The answer I got was: “We are too busy for this type of work, and we don’t have the resources.” And so with him have died many memories, and facts, and opinions, about the realities of how money and finance in this country were done in the 1930s, 1940s, 1950s, and even later.

So collective memory continuously needs to be cared for and nurtured. Each and every one of us has a duty to do it.
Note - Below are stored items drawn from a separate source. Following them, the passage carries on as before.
(* ===== verification/Scc.v ===== *)
(** The graph algorithms of the static loop graph:
    component/automations/loop_graph_scc.go, and the search for a representative
    cycle of loop_graph_report.go.

    A node is its index; a graph is the list of the nodes' successor lists.  The
    stacks are lists with the top first. *)

From S2P Require Import Prelude GoSort.

(** ** Arrays *)

(** An entry of an int array; the indices used are in range. *)
Definition at_ (l : list Z) (v : nat) : Z := match l !! v with Some x => x | None => -1 end.

Definition succs (succ : list (list nat)) (v : nat) : list nat := match succ !! v with Some l => l | None => [] end.

Definition memn (v : nat) (l : list nat) : bool := existsb (Nat.eqb v) l.

(** ** tarjan *)

Record tarjan_state := mkTarjan {
  t_index : list Z;
  t_low : list Z;
  t_onStack : list bool;
  t_stack : list nat;
  t_out : list (list nat);       (* in the order they are completed *)
  t_next : Z;
  t_call : list (nat * nat)      (* the frames: a node and its next successor *)
}.

Definition tarjan_start (n : nat) : tarjan_state :=
  mkTarjan (replicate n (-1)) (replicate n 0) (replicate n false) [] [] 0 [].

(** push, and the frame of the node. *)
Definition push (v : nat) (st : tarjan_state) : tarjan_state :=
  mkTarjan (<[v := t_next st]> (t_index st)) (<[v := t_next st]> (t_low st)) (<[v := true]> (t_onStack st))
    (v :: t_stack st) (t_out st) (t_next st + 1) ((v, O) :: t_call st).

Fixpoint pop_until (v : nat) (stack comp : list nat) : list nat * list nat :=
  match stack with
  | [] => (comp, [])
  | w :: rest => if (w =? v)%nat then (comp ++ [w], rest) else pop_until v rest (comp ++ [w])
  end.

Definition sort_ints : list nat -> list nat := sort_stable Nat.ltb.

Definition off_stack (comp : list nat) (onStack : list bool) : list bool :=
  fold_left (fun on w => <[w := false]> on) comp onStack.

(** The component whose first node is [v], when its lowlink is its index. *)
Definition complete (v : nat) (st : tarjan_state) : tarjan_state :=
  if at_ (t_low st) v =? at_ (t_index st) v then
    let '(comp, rest) := pop_until v (t_stack st) [] in
    mkTarjan (t_index st) (t_low st) (off_stack comp (t_onStack st)) rest
      (t_out st ++ [sort_ints comp]) (t_next st) (t_call st)
  else st.

(** The lowlink of a finished node reaches its caller's. *)
Definition raise_low (v : nat) (call : list (nat * nat)) (low : list Z) : list Z :=
  match call with
  | (u, _) :: _ => if at_ low v <? at_ low u then <[u := at_ low v]> low else low
  | [] => low
  end.

(** One round of the inner loop. *)
Definition tarjan_round (succ : list (list nat)) (st : tarjan_state) : tarjan_state :=
  match t_call st with
  | [] => st
  | (v, i) :: call =>
      match succs succ v !! i with
      | Some w =>
          let st1 := mkTarjan (t_index st) (t_low st) (t_onStack st) (t_stack st) (t_out st) (t_next st)
                       ((v, S i) :: call) in
          if at_ (t_index st) w =? -1 then push w st1
          else if match t_onStack st !! w with Some b => b | None => false end
                  && (at_ (t_index st) w <? at_ (t_low st) v)
          then mkTarjan (t_index st) (<[v := at_ (t_index st) w]> (t_low st)) (t_onStack st) (t_stack st)
                 (t_out st) (t_next st) ((v, S i) :: call)
          else st1
      | None =>
          complete v (mkTarjan (t_index st) (raise_low v call (t_low st)) (t_onStack st) (t_stack st)
                        (t_out st) (t_next st) call)
      end
  end.

Fixpoint tarjan_rounds (succ : list (list nat)) (fuel : nat) (st : tarjan_state) : tarjan_state :=
  match fuel with
  | O => st
  | S f => match t_call st with [] => st | _ => tarjan_rounds succ f (tarjan_round succ st) end
  end.

(** A round takes a successor of a node or leaves it. *)
Definition tarjan_fuel (succ : list (list nat)) : nat := (length succ + sum_list (length <$> succ))%nat.

Definition tarjan_root (succ : list (list nat)) (st : tarjan_state) (root : nat) : tarjan_state :=
  if at_ (t_index st) root =? -1 then tarjan_rounds succ (tarjan_fuel succ) (push root st) else st.

Definition tarjan (n : nat) (succ : list (list nat)) : list (list nat) :=
  t_out (fold_left (tarjan_root succ) (seq 0 n) (tarjan_start n)).

Definition hasSelfEdge (succ : list (list nat)) (v : nat) : bool := memn v (succs succ v).

(** ** strata *)

(** The component of a node. *)
Definition comp_at (comp : list nat) (w : nat) : nat := nth w comp O.

Definition raise_level (comp : list nat) (c : nat) (level : list Z) (w : nat) : list Z :=
  let d := comp_at comp w in
  if negb (d =? c)%nat && (at_ level d <? at_ level c + 1) then <[d := at_ level c + 1]> level else level.

Definition raise_from (comp : list nat) (succ : list (list nat)) (c : nat) (members : list nat) (level : list Z) : list Z :=
  fold_left (fun level v => fold_left (raise_level comp c) (succs succ v) level) members level.

Fixpoint levels (comps : list (list nat)) (comp : list nat) (succ : list (list nat)) (c : nat) (level : list Z) : list Z :=
  match c with
  | O => level
  | S c' => levels comps comp succ c' (raise_from comp succ c' (nth c' comps []) level)
  end.

Definition strata (comps : list (list nat)) (comp : list nat) (succ : list (list nat)) : list Z :=
  at_ (levels comps comp succ (length comps) (replicate (length comps) 0)) <$> comp.

(** ** covered *)

(** The position of a node among those kept. *)
Fixpoint local_of (w : nat) (keep : list nat) : option nat :=
  match keep with
  | [] => None
  | v :: keep' => if (v =? w)%nat then Some O else S <$> local_of w keep'
  end.

(** The subgraph on [keep]. *)
Definition induced (keep : list nat) (succ : list (list nat)) : list (list nat) :=
  (fun v => omap (fun w => local_of w keep) (succs succ v)) <$> keep.

Definition cyclic_comp (succ : list (list nat)) (comp : list nat) : bool :=
  (1 <? length comp)%nat || match comp with v :: _ => hasSelfEdge succ v | [] => false end.

Definition covered (members : list nat) (succ : list (list nat)) (isLoop : nat -> bool) : bool :=
  let keep := List.filter (fun m => negb (isLoop m)) members in
  let sub := induced keep succ in
  negb (existsb (cyclic_comp sub) (tarjan (length keep) sub)).

(** ** shortestCycle *)

(** The path back from [v] to [start], [v] first. *)
Fixpoint walk_back (fuel : nat) (parent : gmap nat nat) (start v : nat) : list nat :=
  match fuel with
  | O => []
  | S f => if (v =? start)%nat then [] else v :: walk_back f parent start (match parent !! v with Some u => u | None => O end)
  end.

Definition closed_path (parent : gmap nat nat) (start v : nat) : list nat :=
  [start] ++ reverse (walk_back (S (size parent)) parent start v) ++ [start].

(** The successors of [v]: the cycle one of them closes, or the parents and the
    queue with the new ones. *)
Fixpoint expand (start : nat) (allowed : list nat) (v : nat) (ws : list nat) (parent : gmap nat nat) (queue : list nat)
    : list nat + gmap nat nat * list nat :=
  match ws with
  | [] => inr (parent, queue)
  | w :: ws' =>
      if negb (memn w allowed) then expand start allowed v ws' parent queue
      else if (w =? start)%nat then inl (closed_path parent start v)
      else match parent !! w with
           | Some _ => expand start allowed v ws' parent queue
           | None => expand start allowed v ws' (<[w := v]> parent) (queue ++ [w])
           end
  end.

Fixpoint search (fuel : nat) (succ : list (list nat)) (start : nat) (allowed : list nat) (parent : gmap nat nat)
    (queue : list nat) : option (list nat) :=
  match fuel, queue with
  | S f, v :: queue' =>
      match expand start allowed v (succs succ v) parent queue' with
      | inl path => Some path
      | inr (parent', queue'') => search f succ start allowed parent' queue''
      end
  | _, _ => None
  end.

(** Every node is queued once at most. *)
Definition shortestCycle (start : nat) (succ : list (list nat)) (allowed : list nat) : option (list nat) :=
  match expand start allowed start (succs succ start) ∅ [] with
  | inl path => Some path
  | inr (parent, queue) => search (S (length allowed)) succ start allowed parent queue
  end.

Fixpoint first_cycle (members : list nat) (succ : list (list nat)) (allowed : list nat) : option (list nat) :=
  match members with
  | [] => None
  | start :: members' =>
      if memn start allowed then
        match shortestCycle start succ allowed with
        | Some path => Some path
        | None => first_cycle members' succ allowed
        end
      else first_cycle members' succ allowed
  end.

Definition cyclePath (members : list nat) (succ : list (list nat)) (skip : nat -> bool) : option (list nat) :=
  first_cycle members succ (List.filter (fun m => negb (skip m)) members).

Example tarjan_two : tarjan 4 [[1%nat]; [2%nat; 3%nat]; [1%nat]; []] = [[3%nat]; [1%nat; 2%nat]; [0%nat]].
Proof. by vm_compute. Qed.

Example cycle_back : cyclePath [1%nat; 2%nat; 0%nat] [[1%nat]; [2%nat; 3%nat]; [0%nat; 1%nat]; []] (fun v => (v =? 1)%nat) = None
  /\ cyclePath [0%nat; 1%nat; 2%nat] [[1%nat]; [2%nat; 3%nat]; [0%nat; 1%nat]; []] (fun _ => false) = Some [0%nat; 1%nat; 2%nat; 0%nat].
Proof. by vm_compute. Qed.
Who knows how much exists in our homes, in old furniture, old bags or files with documents, old photos, and what not.

When Maltese individuals unearth into living light of day such stuff, and are wise enough to realise its worth and bring it out into the open, they deserve our praise and admiration.

Such, for example, was the recent case of my old colleague Joe Pace Ross, who, long years after his father’s death, found the time to delve deeply into the contents of an old case of writings (most of them poems) by his late father Manwel Pace.

The outcome is a wonderful book of poems – Tliet Ġawhriet – which collectively, even when read along with what Oliver Friggieri and Paul Heywood write in clever forewords, really raises the bar in terms of so many values, besides sheer literary prowess.

There is, yes, national pride, deep religious sentiment, love for the simplest and humblest of workers, and great humility (he rarely signed his poems and what were published were only under nom de plume) in Manwel Pace’s beautiful verses.

But there is also, and the wonderful presentation of this book, thanks to APS Bank, brings this out, so much national history.

When one thinks in depth about the pictures and copies of old documents in the centre part of this book one may even walk away with certain ideas on, for example, of how perhaps politics had more of cross-party affinity and warmth for the ideals of the simple people in past times.

So books like this, programmes like Gordon’s on PBS, interviews with our old-timers, care and attention before simply throwing away any stuff, this and much more, are ingredients of the effortsthat the country and its leaders need to nurture to ensure that our collective memory – what makes us what we both have been and are today – is given the respect that it deserves.

John Consiglio teaches economics at the University of Malta.